Когда же олух Микс завизжал на все сорок девять комнат Геологического института просунутым между досками ящиков топором, а в аудиторию, отчаянно царапая пол, с грохотом втащили огромный щит неизвестного назначения и поставили рядом с кафедрой, смотритель пришел в неистовство и побежал к директору.
Директор выслушал смотрителя, а затем хлопнул ладонью по столу.
— Извольте, — сказал он, внезапно багровея, что указывало на плохое сердце и на еще более неважный характер, — оставить меня в покое! Ваш штучный пол и дубовые двери не стоят ни одного из этих ящиков. Убирайтесь!
Около Микса возрастала гора древесной шерсти, тонкой, мягкой, как матрасный волос. А на полу расположились куски гипса — содержимое ящиков, — плоской формы, разных размеров, с большое блюдо, на котором подают стерлядей, и с крохотную тарелочку для варенья.
— Как будто бы ни одного слепка не разбилось; — услышал Микс над собой глухой баритон. — Здравствуйте, Микс — и подождите минуточку визжать вашим топором.
Пришедший, высокий, худой мужчина лет тридцати, с желтым больным лицом и воспаленными глазами, поднял с полу один из слепков и стал его рассматривать.
И Микс увидел, как затанцевал слепок в руках человека — мелкой дрожью, прерываемой резкими дерганьями.
— Опять начинается, — сказал человек. — Если припадок будет меня трепать и завтра, во время доклада, выйдет паршиво, Микс. К тому же от этой чертовской хины я почти оглох…

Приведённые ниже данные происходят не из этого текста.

(* ===== verification/Generator.v ===== *)
(** * Generator: the generator that [_get_param_names] returns

    [_get_param_names] (base.py, lines 62-63) returns a generator
    expression over [self.__dict__]: no name is computed when the method
    returns.  The iterator of the dictionary is taken at once and
    remembers the size of the dictionary; each [next] of the generator
    resumes its frame, which takes keys from that iterator until one does
    not end with an underscore, and the iterator raises [RuntimeError] when
    the dictionary has changed size since it was taken.

    - [dictiter] is the iterator of an instance dictionary, [dict_iter] its
      creation and [dictiter_next] one step of it;
    - [generator] is the state of the generator object, [param_names_gen]
      the generator expression, [gen_next] the call [next(g)];
    - [for_in] is the statement [for key in g: body] and [list_of] the call
      [list(g)]; [for_list] is the same loop over a list;
    - [BaseEstimator_get_params_lazy] is [BaseEstimator.get_params] with its
      loop over the generator, and [lazy_methods] the table of the
      dispatched calls in which [get_params] runs this loop.

    The theorems show what [next] returns and that the fuel of its loop is
    enough, that a loop over the generator whose body keeps the attribute
    names of the instance is the loop over the list of names, that a body
    that adds an attribute makes the next step raise [RuntimeError], that
    a generator is used up by one loop, and that [lazy_methods] makes the
    calls of [callback_methods]: the accessors consume the generator at
    once without assigning to the instance, so the other files read
    [_get_param_names] as the list it yields. *)

From stdpp Require Import base tactics option list strings gmap.
From S2P Require Import Prelude PyStr PyDict PyObject PyCall Estimator Callback.

(** ** Definitions *)

(** The iterator of the dictionary of an instance: the instance, the number
    of entries the dictionary had when the iterator was taken, and the
    index of the next entry. *)
Record dictiter : Type := DictIter {
  di_dict : loc;
  di_used : nat;
  di_pos : nat;
}.

(** The state of a generator object: suspended with the iterator its frame
    holds (before the first [next] or at the [yield]), or finished. *)
Variant generator : Type :=
| Suspended (di : dictiter)
| Finished.

#[export] Instance dictiter_eq_dec : EqDecision dictiter.
Proof. solve_decision. Defined.

#[export] Instance generator_eq_dec : EqDecision generator.
Proof. solve_decision. Defined.

(** The iterator moved by one entry. *)
Definition di_step (di : dictiter) : dictiter :=
  DictIter (di_dict di) (di_used di) (S (di_pos di)).

(** [iter(self.__dict__)]. *)
Definition dict_iter (self : loc) : M heap dictiter :=
  let! d := get_dict self in
  ret (DictIter self (length (items d)) 0).

(** [next] on the iterator of a dictionary: [RuntimeError] when the
    dictionary has changed size, the key at the position and the iterator
    moved by one, or nothing when the position is past the entries. *)
Definition dictiter_next (di : dictiter)
    : M heap (option (string * dictiter)) :=
  let! d := get_dict (di_dict di) in
  if decide (di_used di = length (items d)) then
    ret ((fun key => (key, di_step di)) <$> keys d !! di_pos di)
  else raise RuntimeError.

(** [(key for key in self.__dict__ if not key.endswith('_'))]: the iterator
    of the dictionary is taken when the expression is evaluated. *)
Definition param_names_gen (self : loc) : M heap generator :=
  let! di := dict_iter self in
  ret (Suspended di).

(** The frame of the generator, resumed: keys are taken from the iterator
    until one passes the condition, which is yielded; when the iterator is
    exhausted the generator returns. *)
Fixpoint gen_resume (fuel : nat) (di : dictiter)
    : M heap (option string * generator) :=
  match fuel with
  | 0 => ret (None, Finished)
  | S fuel' =>
      let! r := dictiter_next di in
      match r with
      | None => ret (None, Finished)
      | Some (key, di') =>
          if is_param_name key then ret (Some key, Suspended di')
          else gen_resume fuel' di'
      end
  end.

Он положил слепок на пол и, тяжело волоча ноги, прошел в аудиторию. Осмотрел щит, прошел в конец зала, где на специально устроенном помосте стоял проекционный киноаппарат, взглянул на полотняный экран, натянутый над кафедрой и взошел на нее. Трясясь мелкой дрожью, постоял с минуту, затем произнес, обращаясь к невидимой публике.
— Элитерий…
Прислушался к своему голосу и покачал головой.
— Никуда не годится… — прошептал он. — Не будет слышно и в средних рядах…

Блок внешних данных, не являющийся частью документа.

(* ===== verification/Nested.v ===== *)
(** * Nested: parameters of nested callbacks

    A public attribute of a callback may hold another callback.
    [get_params(deep=True)] then reports the parameters of the nested
    callback under the name of the attribute joined to theirs by the
    separator, and [set_params] forwards a parameter with such a name to the
    nested callback.  This file states what both do along the object graph:

    - [prefixed] builds the keyword arguments addressed to one nested object,
      and [set_params_forwards] shows that [set_params] with them is
      [set_params] on the nested object;
    - [deep_params] is a reference definition of [get_params(deep=True)] as a
      function of the heap, without monad, method table or exception, and
      [get_params_deep_refines] shows that the method computes it;
    - [get_params_deep_returns_iff] characterises the heaps on which the
      method returns within a call depth by [nested_within], and
      [cyclic_callback_overflows] shows that on a callback that holds itself
      it raises [RecursionError] at every depth;
    - [param_path] is the specification of the reported parameters as paths
      of attribute names through the object graph, [join_path] the name under
      which a path is reported; [get_params_deep_sound] and
      [get_params_deep_complete] relate what the method returns to it, and
      [get_params_deep_value] gives the exact values on a [clean_heap];
    - [set_params_nested_get_params] is the round trip through a nested
      callback, [set_params_nested_uses_snapshot] the case in which the
      nested callback is replaced by the same call. *)

From stdpp Require Import base tactics option list strings gmap.
From S2P Require Import Prelude PyStr PyDict PyObject PyCall Estimator Callback.

#[local] Set Warnings "-clear-no-such-hyp".

(** ** Definitions *)

(** The keyword arguments [name__k = v] for the items [k = v] of [params]. *)
Definition prefixed (name : string) (params : dict value) : dict value :=
  Dict (nested_items param_sep name params).

(** The name under which the parameter at the end of a path of attribute
    names is reported. *)
Fixpoint join_path (path : list string) : string :=
  match path with
  | [] => ""
  | [k] => k
  | k :: path' => k +:+ param_sep +:+ join_path path'
  end.

(** [param_path h l path v]: following the public attributes [path] from the
    callback at [l], through callbacks, leads to the value [v]. *)
Inductive param_path (h : heap) : loc -> list string -> value -> Prop :=
| param_here l o k v :
    h !! l = Some o -> cls_is_callback (obj_class o) = true ->
    reserved k = false -> obj_dict o !! k = Some v ->
    param_path h l [k] v
| param_nested l o k l' path v :
    h !! l = Some o -> cls_is_callback (obj_class o) = true ->
    reserved k = false -> obj_dict o !! k = Some (VRef l') ->
    param_path h l' path v ->
    param_path h l (k :: path) v.

(** [nested_within h n l]: the object at [l] is a callback whose public
    attributes refer to objects of the heap, and following references to
    callbacks through public attributes leads through at most [n] objects,
    [l] included. *)
Inductive nested_within (h : heap) : nat -> loc -> Prop :=
| nested_within_intro n l o :
    h !! l = Some o ->
    cls_is_callback (obj_class o) = true ->
    (forall k l', reserved k = false -> obj_dict o !! k = Some (VRef l') ->
       is_Some (h !! l')) ->
    (forall k l' o', reserved k = false -> obj_dict o !! k = Some (VRef l') ->
       h !! l' = Some o' -> cls_is_callback (obj_class o') = true ->
       nested_within h n l') ->
    nested_within h (S n) l.

(** What one round of the loop of [get_params(deep=True)] enters for the
    name [key] of the object [o]: the parameters of the value when it is a
    reference, given by [rec], then the value itself. *)
Definition entry (rec : loc -> dict value) (o : obj) (out : dict value)
    (key : string) : dict value :=
  let v := default VNone (obj_dict o !! key) in
  <[key := v]>
    match v with
    | VRef l' => update out (nested_items param_sep key (rec l'))
    | _ => out
    end.

(** The parameters of the object at [l], nested ones included, followed
    through [n] levels of nesting.  An object that is no callback has none. *)
Fixpoint deep_params (n : nat) (h : heap) (l : loc) : dict value :=
  match n with
  | 0 => ∅
  | S n' =>
      match h !! l with
      | Some o =>
          if cls_is_callback (obj_class o)
          then foldl (entry (deep_params n' h) o) ∅ (keys (public_params o))
          else ∅
      | None => ∅
      end
  end.

(** [holds_itself h l]: the first attribute of the callback at [l] is public
    and refers to the callback itself. *)
Definition holds_itself (h : heap) (l : loc) : Prop :=
  exists c k rest,
    h !! l = Some (Obj c (Dict ((k, VRef l) :: rest))) /\
    cls_is_callback c = true /\ reserved k = false.

(** A callback whose parameter [next] holds the callback itself, at
    address 1 of a heap that holds nothing else. *)
Definition cyclic : heap :=
  {[ 1%positive := Obj Callback (Dict [("next", VRef 1%positive)]) ]}.

(** What [get_params(deep=True)] returns on the checkpoint callbacks of
    [shared_scenario]. *)
Definition checkpoint_params : dict value :=
  Dict [("monitor", VStr "loss"); ("inner__patience", VInt 5);
        ("inner", VRef 1%positive)].

(** An object whose attribute names occur once and, when public, hold no
    separator. *)
Definition clean_obj (o : obj) : Prop :=
  dict_wf (obj_dict o) /\
  Forall (fun k => ~ occurs param_sep k) (keys (public_params o)).

(** A heap of such objects. *)
Definition clean_heap (h : heap) : Prop :=
  forall l o, h !! l = Some o -> clean_obj o.

(** A name that [get_params] may join to others: not reserved, without
    separator. *)
Definition joinable (k : string) : Prop :=
  reserved k = false /\ ~ occurs param_sep k.

(** [shared_scenario] with a second early-stopping callback, at address 4,
    that no checkpoint holds. *)
Definition replaced_scenario : heap :=
  <[4%positive := early_stop]> shared_scenario.

(** ** Forwarding of nested parameters *)

Section Forwarding.
Implicit Types (h : heap) (self l : loc) (o : obj) (k name sub : string)
  (vp params : dict value).

(** A name that is not reserved and holds no separator is what stands before
    the first separator of [name__sub]. *)
Lemma partition_param_key name sub :
  reserved name = false -> ~ occurs param_sep name ->
  partition (name +:+ param_sep +:+ sub) param_sep = (name, param_sep, sub).
Proof.
  intros Hres Hno. apply partition_app; [apply param_sep_nonempty |].
  intros h1 h2 -> Hne. apply strip_prefix_None. intros rest Heq.
  unfold param_sep in Heq.
  destruct h2 as [|c [|c' h2]]; [done | |];
    autorewrite with pyrw in Heq; simplify_eq.
  - apply not_true_iff_false in Hres. apply Hres, endswith_app.
  - apply Hno. by exists h1, h2.
Qed.

(** Whatever [set_params] returns, it returns [None]. *)
Lemma call_set_params_None depth l params h v h' :
  call_set_params (callback_methods depth) l params h = (Ret v, h') ->
  v = VNone.
Proof.
  destruct depth as [|depth]; [done |]. cbn [callback_methods call_set_params].
  intros (o & _ & _ & (fr & _ & Hrun)%call_ret_inv)%resolve_ret_inv.
  apply bind_ret_inv in Hrun as (? & ? & _ & Hret). by injection Hret.
Qed.

(** The keyword arguments addressed to a nested object have distinct names,
    none of which is [self]. *)
Lemma prefixed_wf name params : dict_wf params -> dict_wf (prefixed name params).
Proof. apply nested_items_NoDup. Qed.

Lemma prefixed_not_self name params :
  reserved name = false -> ~ occurs param_sep name ->
  "self" ∉ keys (prefixed name params).
Proof.
  intros Hres Hno ([k v] & Heq & Hin)%list_elem_of_fmap.
  apply list_elem_of_fmap in Hin as ([k' v'] & [= -> ->] & _).
  pose proof (partition_param_key name k' Hres Hno) as Hp.
  cbn [fst] in Heq. rewrite <- Heq in Hp. vm_compute in Hp. discriminate.
Qed.

(** The entry of a plain public attribute in what [get_params] returns is
    the value of the attribute. *)
Lemma get_params_plain_lookup depth self o deep vp h name :
  h !! self = Some o -> cls_is_callback (obj_class o) = true ->
  call_get_params (callback_methods (S (S depth))) self deep h = (Ret vp, h) ->
  plain_param o name ->
  vp !! name = Some (default VNone (obj_dict o !! name)).
Proof.
  intros Hl Hcb Hget (Hk & Hres & Hno).
  rewrite (call_get_params_run _ _ _ _ _ Hl Hcb) in Hget.
  apply (BaseEstimator_get_params_lookup param_sep reserved _ self o deep _
           h vp h name Hl (call_get_param_names_run _ _ _ _ Hl Hcb) Hget);
    [| done].
  apply list_elem_of_filter. split; [by apply is_param_name_true | done].
Qed.

(** [set_params] with names joined to one plain public name calls
    [set_params] on the value the attribute holds. *)
Lemma call_set_params_prefixed_value depth self o name v params vp h :
  h !! self = Some o -> cls_is_callback (obj_class o) = true ->
  call_get_params (callback_methods (S (S depth))) self true h = (Ret vp, h) ->
  plain_param o name -> obj_dict o !! name = Some v ->
  dict_wf params -> is_empty params = false ->
  call_set_params (callback_methods (S (S (S depth)))) self
      (prefixed name params) h =
    (let! l := receiver v "set_params" in
     let! _ := call_set_params (callback_methods (S (S depth))) l params in
     ret VNone) h.
Proof.
  intros Hl Hcb Hget Hplain Hname Hwf Hne.
  pose proof (get_params_plain_lookup _ _ _ _ _ _ _ Hl Hcb Hget Hplain)
    as Hvp. rewrite Hname in Hvp. destruct Hplain as (_ & Hres & Hno).
  rewrite (call_set_params_run _ _ _ _ _ Hl Hcb);
    [| by apply prefixed_wf | by apply prefixed_not_self].
  unfold set_params, prefixed. unfold bind at 1.
  rewrite (BaseEstimator_set_params_nested_value param_sep _ name
             param_sep_nonempty (fun sub => partition_param_key _ sub Hres Hno)
             self vp v params h Hget Hvp Hwf Hne).
  unfold bind, ret.
  destruct (receiver v "set_params" h) as [[l | e] h1]; [| done].
  by destruct (call_set_params _ l params h1) as [[? | ?] ?].
Qed.

(** When the attribute holds a reference, that is forwarding to the
    object. *)
Lemma call_set_params_prefixed depth self o name l params vp h :
  h !! self = Some o -> cls_is_callback (obj_class o) = true ->
  call_get_params (callback_methods (S (S depth))) self true h = (Ret vp, h) ->
  plain_param o name -> obj_dict o !! name = Some (VRef l) ->
  dict_wf params -> is_empty params = false ->
  call_set_params (callback_methods (S (S (S depth)))) self
      (prefixed name params) h =
    call_set_params (callback_methods (S (S depth))) l params h.
Proof.
  intros Hl Hcb Hget Hplain Hname Hwf Hne.
  rewrite (call_set_params_prefixed_value _ _ _ _ _ _ _ _
             Hl Hcb Hget Hplain Hname Hwf Hne).
  cbn [receiver]. unfold bind, ret.
  destruct (call_set_params _ l params h) as [[v | e] h'] eqn:Hrun; [| done].
  by rewrite (call_set_params_None _ _ _ _ _ _ Hrun).
Qed.

(** When it holds no callback, the call has no receiver. *)
Lemma call_set_params_no_callback depth v params h :
  no_callback h v = true ->
  (let! l := receiver v "set_params" in
   let! _ := call_set_params (callback_methods (S depth)) l params in
   ret VNone) h = (Raise (AttributeError "set_params"), h).
Proof.
  destruct v as [| | | |l]; try done. cbn [no_callback receiver].
  destruct (h !! l) as [o'|] eqn:Hl'; [| done]. intros Hcb%negb_true_iff.
  unfold bind, ret. cbn [callback_methods call_set_params].
  by rewrite (resolve_run _ _ _ _ _ Hl'), Hcb.
Qed.

End Forwarding.

(** ** The reference definition of [get_params(deep=True)] *)

Section DeepParams.
Implicit Types (h : heap) (self l : loc) (o : obj) (k key : string)
  (v : value) (out : dict value) (rec : loc -> dict value).

(** The loop of [get_params] returns when the values of the names are no
    references, references to objects that are no callbacks, or references
    to callbacks on which [get_params] returns. *)
Lemma get_params_loop_returns vt self o deep names out h :
  h !! self = Some o ->
  (forall k l', k ∈ names -> obj_dict o !! k = Some (VRef l') ->
     exists o', h !! l' = Some o' /\
       (cls_is_callback (obj_class o') = true ->
        exists di, call_get_params vt l' true h = (Ret di, h))) ->
  exists vp, get_params_loop param_sep vt self deep names out h = (Ret vp, h).
Proof.
  intros Hl. revert out. induction names as [|key names IH]; intros out Hrefs.
  - by eexists.
  - cbn [get_params_loop].
    rewrite (bind_run_ret _ _ _ _ _ (getattr_default_run _ _ _ key VNone Hl)).
    assert (exists out', expand param_sep vt deep key
              (default VNone (obj_dict o !! key)) out h = (Ret out', h))
      as [out' Hexp].
    { unfold expand. destruct deep; [| by eexists].
      destruct (obj_dict o !! key) as [[| | | |l']|] eqn:Hk;
        try (by eexists).
      destruct (Hrefs key l') as (o' & Hl' & Hcb); [by left | done |].
      simpl default.
      rewrite (bind_run_ret _ _ _ _ _ (has_callback_method_run _ _ _ Hl')).
      destruct (cls_is_callback (obj_class o')); [| by eexists].
      destruct (Hcb eq_refl) as [di Hdi]. simpl receiver.
      rewrite bind_ret_l, (bind_run_ret _ _ _ _ _ Hdi). by eexists. }
    rewrite (bind_run_ret _ _ _ _ _ Hexp). apply IH.
    intros k l' Hk. apply Hrefs. by right.
Qed.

Махнул рукой и пошел к директору.
— Если возможно, — начал он, здороваясь с директором, — будьте любезны известить аудиторию о том, что я совершенно не в состоянии делать завтра доклад. Я совсем болен, у меня температура, меня трясет, я… — и, обливаясь потом, опустился в кресло.
— Нет, коллега, это невозможно, — так же, как и в разговоре со смотрителем, внезапно краснея, раздраженно ответил директор. — Сделайте что-нибудь с собою, подлечитесь, но доклад должен состояться. Вы так взбаламутили ученый мир, что ждать дальше нельзя.

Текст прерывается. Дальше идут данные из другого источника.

#[export] Instance accessor_methods_ok depth :
  MethodsOk param_sep reserved (accessor_methods tb depth).
Proof.
  induction depth as [|n IH]; split;
    cbn [accessor_methods call_get_param_names call_get_params
         call_set_params]; intros; try done; try (apply preserves_raise, _).
  - apply (methods_names_read_only (sep := param_sep) (P := reserved)).
  - by eapply (methods_names_settable (sep := param_sep)
                 (vt := class_methods (acc_names tb) (S n))).
  - apply preserves_bind; [apply _ | solve_preserves |]. intros o.
    destruct (cls_is_callback _); [| solve_preserves].
    apply preserves_call; [apply _ |]. intros fr.
    by apply (find_get_ok (accessor_methods tb n)).
  - apply bind_ret_inv in H as (o & h1 & [Hl ->]%load_inv & Hrun).
    destruct (cls_is_callback _); [| done].
    rewrite (call_def_get_params (find_get tb _ _ l)) in Hrun.
    by eapply (find_get_ok (accessor_methods tb n)).
  - apply preserves_bind; [apply _ | solve_preserves |]. intros o.
    destruct (cls_is_callback _); [| solve_preserves].
    apply preserves_call; [apply _ |]. intros fr.
    by apply (find_set_ok (accessor_methods tb n)).
Qed.

End Contract.

(** ** Running the dispatched calls on an instance *)

Section Dispatch.
Context (tb : accessor_table).
Implicit Types (h : heap) (l self : loc) (o : obj) (k : string)
  (params vp : dict value).

Lemma accessor_get_params_run depth h self o deep :
  h !! self = Some o -> cls_is_callback (obj_class o) = true ->
  call_get_params (accessor_methods tb (S depth)) self deep h =
    find_get tb (cls_name (obj_class o))
      (get_params (accessor_methods tb depth) self) self deep h.
Proof.
  intros Hl Hcb. cbn [accessor_methods call_get_params].
  rewrite (bind_run_ret _ _ _ _ _ (load_run _ _ _ Hl)), Hcb.
  apply (call_def_get_params (find_get tb _ _ self)).
Qed.

Lemma accessor_set_params_run depth h self o params :
  h !! self = Some o -> cls_is_callback (obj_class o) = true ->
  dict_wf params -> "self" ∉ keys params ->
  call_set_params (accessor_methods tb (S depth)) self params h =
    find_set tb (cls_name (obj_class o))
      (set_params (accessor_methods tb depth) self) self params h.
Proof.
  intros Hl Hcb Hwf Hself. cbn [accessor_methods call_set_params].
  rewrite (bind_run_ret _ _ _ _ _ (load_run _ _ _ Hl)), Hcb.
  by apply (call_def_set_params (find_set tb _ _ self)).
Qed.

End Dispatch.

(** ** The overrides of the scenario keep the contract *)

(** What [hiding] returns: the entries of the inherited result but the
    excluded ones. *)
Lemma hiding_inv excluded super self deep h vp h' :
  hiding excluded super self deep h = (Ret vp, h') ->
  exists vp0,
    super deep h = (Ret vp0, h') /\
    vp = filter_keys (fun k => bool_decide (k ∉ excluded)) vp0.
Proof.
  intros (vp0 & h1 & Hrun & [= <- <-])%bind_ret_inv. eauto.
Qed.

Lemma hiding_ok excluded super l :
  get_ok l super -> get_ok l (hiding excluded super l).
Proof.
  intros [Hro Hset]. split.
  - intros deep. apply preserves_bind; [apply _ | apply Hro |].
    intros vp. apply preserves_ret, _.
  - intros deep h vp h' (vp0 & Hrun & ->)%hiding_inv k Hk.
    rewrite keys_filter_keys in Hk. apply list_elem_of_filter in Hk as [_ Hk].
    by eapply Hset.
Qed.

Lemma validating_ok invalid super l :
  set_ok super -> set_ok (validating invalid super l).
Proof.
  intros Hs params. unfold validating.
  destruct (invalid params); [apply preserves_raise, _ | apply Hs].
Qed.

(** A table whose [get_params] hide names and whose [set_params] validate
    keeps the contract. *)
Lemma hiding_validating_ok (tb : accessor_table) :
  NamesOk (acc_names tb) ->
  (forall c body, acc_get tb c = Some body -> exists ex, body = hiding ex) ->
  (forall c body, acc_set tb c = Some body ->
                  exists inv, body = validating inv) ->
  AccessorsOk tb.
Proof.
  intros Hn Hg Hs. split; [done | ..].
  - intros c body super l (ex & ->)%Hg. apply hiding_ok.
  - intros c body super l (inv & ->)%Hs. apply validating_ok.
Qed.

#[export] Instance names_only_ok nt `{!NamesOk nt} :
  AccessorsOk (names_only nt).
Proof. by apply hiding_validating_ok. Qed.

#[export] Instance scenario_accessors_ok : AccessorsOk scenario_accessors.
Proof.
  apply hiding_validating_ok; [apply _ | |]; intros c body;
    cbn [acc_get acc_set scenario_accessors]; case_decide; [| done | | done];
    intros [= <-]; by eexists.
Qed.

(** ** Theorems *)

Section Theorems.
Implicit Types (h : heap) (l self : loc) (o : obj) (k : string) (v : value)
  (params vp : dict value) (tb : accessor_table).

(** A program whose classes inherit the accessors makes the calls of
    [class_methods]. *)
Theorem inherited_accessors_are_class_methods nt depth :
  accessor_methods (names_only nt) depth ≡ class_methods nt depth.
Proof.
  induction depth as [|depth IH]; [by repeat split |].
  repeat split; intros;
    cbn [accessor_methods class_methods call_get_param_names call_get_params
         call_set_params]; unfold resolve;
    (apply bind_proper; [done |]); intros o;
    (destruct (cls_is_callback _); [| done]);
    (apply bind_proper; [done |]); intros fr;
    cbn [find_get find_set names_only acc_get acc_set].
  - by apply BaseEstimator_get_params_proper.
  - apply bind_proper; [| done]. by apply BaseEstimator_set_params_proper.
Qed.

(** C34.  The inherited [set_params] sees the overriding [get_params]: on
    an instance of a class whose [get_params] hides the name [k] from what
    the inherited method returns, and which inherits [set_params],
    [set_params] rejects [k] with [ValueError] and changes nothing,
    whether or not [k] is an attribute that [_get_param_names] reports. *)
Theorem hidden_not_settable tb depth self o excluded k v vp h :
  h !! self = Some o -> cls_is_callback (obj_class o) = true ->
  acc_get tb (cls_name (obj_class o)) = Some (hiding excluded) ->
  acc_set tb (cls_name (obj_class o)) = None ->
  k ∈ excluded -> ~ occurs param_sep k -> k <> "self" ->
  call_get_params (accessor_methods tb (S (S depth))) self true h =
    (Ret vp, h) ->
  (k ∉ keys vp) /\
  call_set_params (accessor_methods tb (S (S (S depth)))) self
    (Dict [(k, v)]) h = (Raise (ValueError k), h).
Proof.
  intros Hl Hcb Hget Hset Hk Hno Hself Hrun.
  assert (k ∉ keys vp) as Hkeys.
  { rewrite (accessor_get_params_run _ _ _ _ _ _ Hl Hcb) in Hrun.
    unfold find_get in Hrun. rewrite Hget in Hrun.
    apply hiding_inv in Hrun as (vp0 & _ & ->). rewrite keys_filter_keys.
    intros [Hex _]%list_elem_of_filter. by apply bool_decide_eq_true in Hex. }
  split; [done |].
  assert (partition k param_sep = (k, "", "")) as Hpart.
  { apply partition_not_found; [| apply param_sep_nonempty].
    by apply partition_delim_nil_iff. }
  rewrite (accessor_set_params_run _ _ _ _ _ _ Hl Hcb);
    [| by_compute | by intros ?%list_elem_of_singleton].
  unfold find_set, set_params. rewrite Hset.
  erewrite bind_run_raise; [reflexivity |].
  etrans;
    [apply BaseEstimator_set_params_invalid
       with (o := o) (vp := vp) (pre := []) (key := k) (v := v) (post := []);
     [apply param_sep_nonempty | done.. |] |].
  - rewrite Hpart. apply contains_false. by apply lookup_dict_None.
  - rewrite Hpart. destruct o. by rewrite update_nil, insert_id.
Qed.

(** A validating [set_params] raises before anything is assigned, or
    does what the method of [Callback] does: when the check rejects the
    parameters the call raises [ValueError] and leaves the heap as it is,
    and otherwise it is the inherited call. *)
Theorem validated_set_params tb depth self o invalid params h :
  h !! self = Some o -> cls_is_callback (obj_class o) = true ->
  acc_set tb (cls_name (obj_class o)) = Some (validating invalid) ->
  dict_wf params -> "self" ∉ keys params ->
  call_set_params (accessor_methods tb (S depth)) self params h =
    match invalid params with
    | Some name => (Raise (ValueError name), h)
    | None => set_params (accessor_methods tb depth) self params h
    end.
Proof.
  intros Hl Hcb Hset Hwf Hself.
  rewrite (accessor_set_params_run _ _ _ _ _ _ Hl Hcb Hwf Hself).
  unfold find_set. rewrite Hset. unfold validating.
  by destruct (invalid params).
Qed.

Глазами загнанного животного смотрел больной на директора. Потом криво усмехнулся, с трудом поднялся с кресла и протягивая директору дрожащую руку, прошептал:
— Нельзя, так нельзя… Только прошу приготовить к докладу механика для киноаппарата, да заодно и доктора, если не выдержу.
… — О том, чтобы сколоть те части породы, на которых был отпечаток, нечего было и думать. У нас не было инструментов, а если бы они и были, то мы не могли рисковать возможными повреждениями пласта во время сколки. Мы с Гриммом решили сделать с отпечатка слепок. Два месяца пробирались мы к Лагуте, частью пешком, сквозь заросли тропического леса, прорубая себе путь топором, частью по реке, на наскоро связанных плотах. В Лагуте мы скупили по аптекарским складам почти весь запас гипса и с несколькими туземцами, в сопровождении груженых гипсом мулов тронулись в обратный путь.
Голос докладчика был глух — он все время откашливался, нервным движением беря себя за горло. Подносил руку ко лбу, как бы стирая с него пылающий жар, и чувствовалось, что только колоссальным усилием воли удерживает себя на кафедре.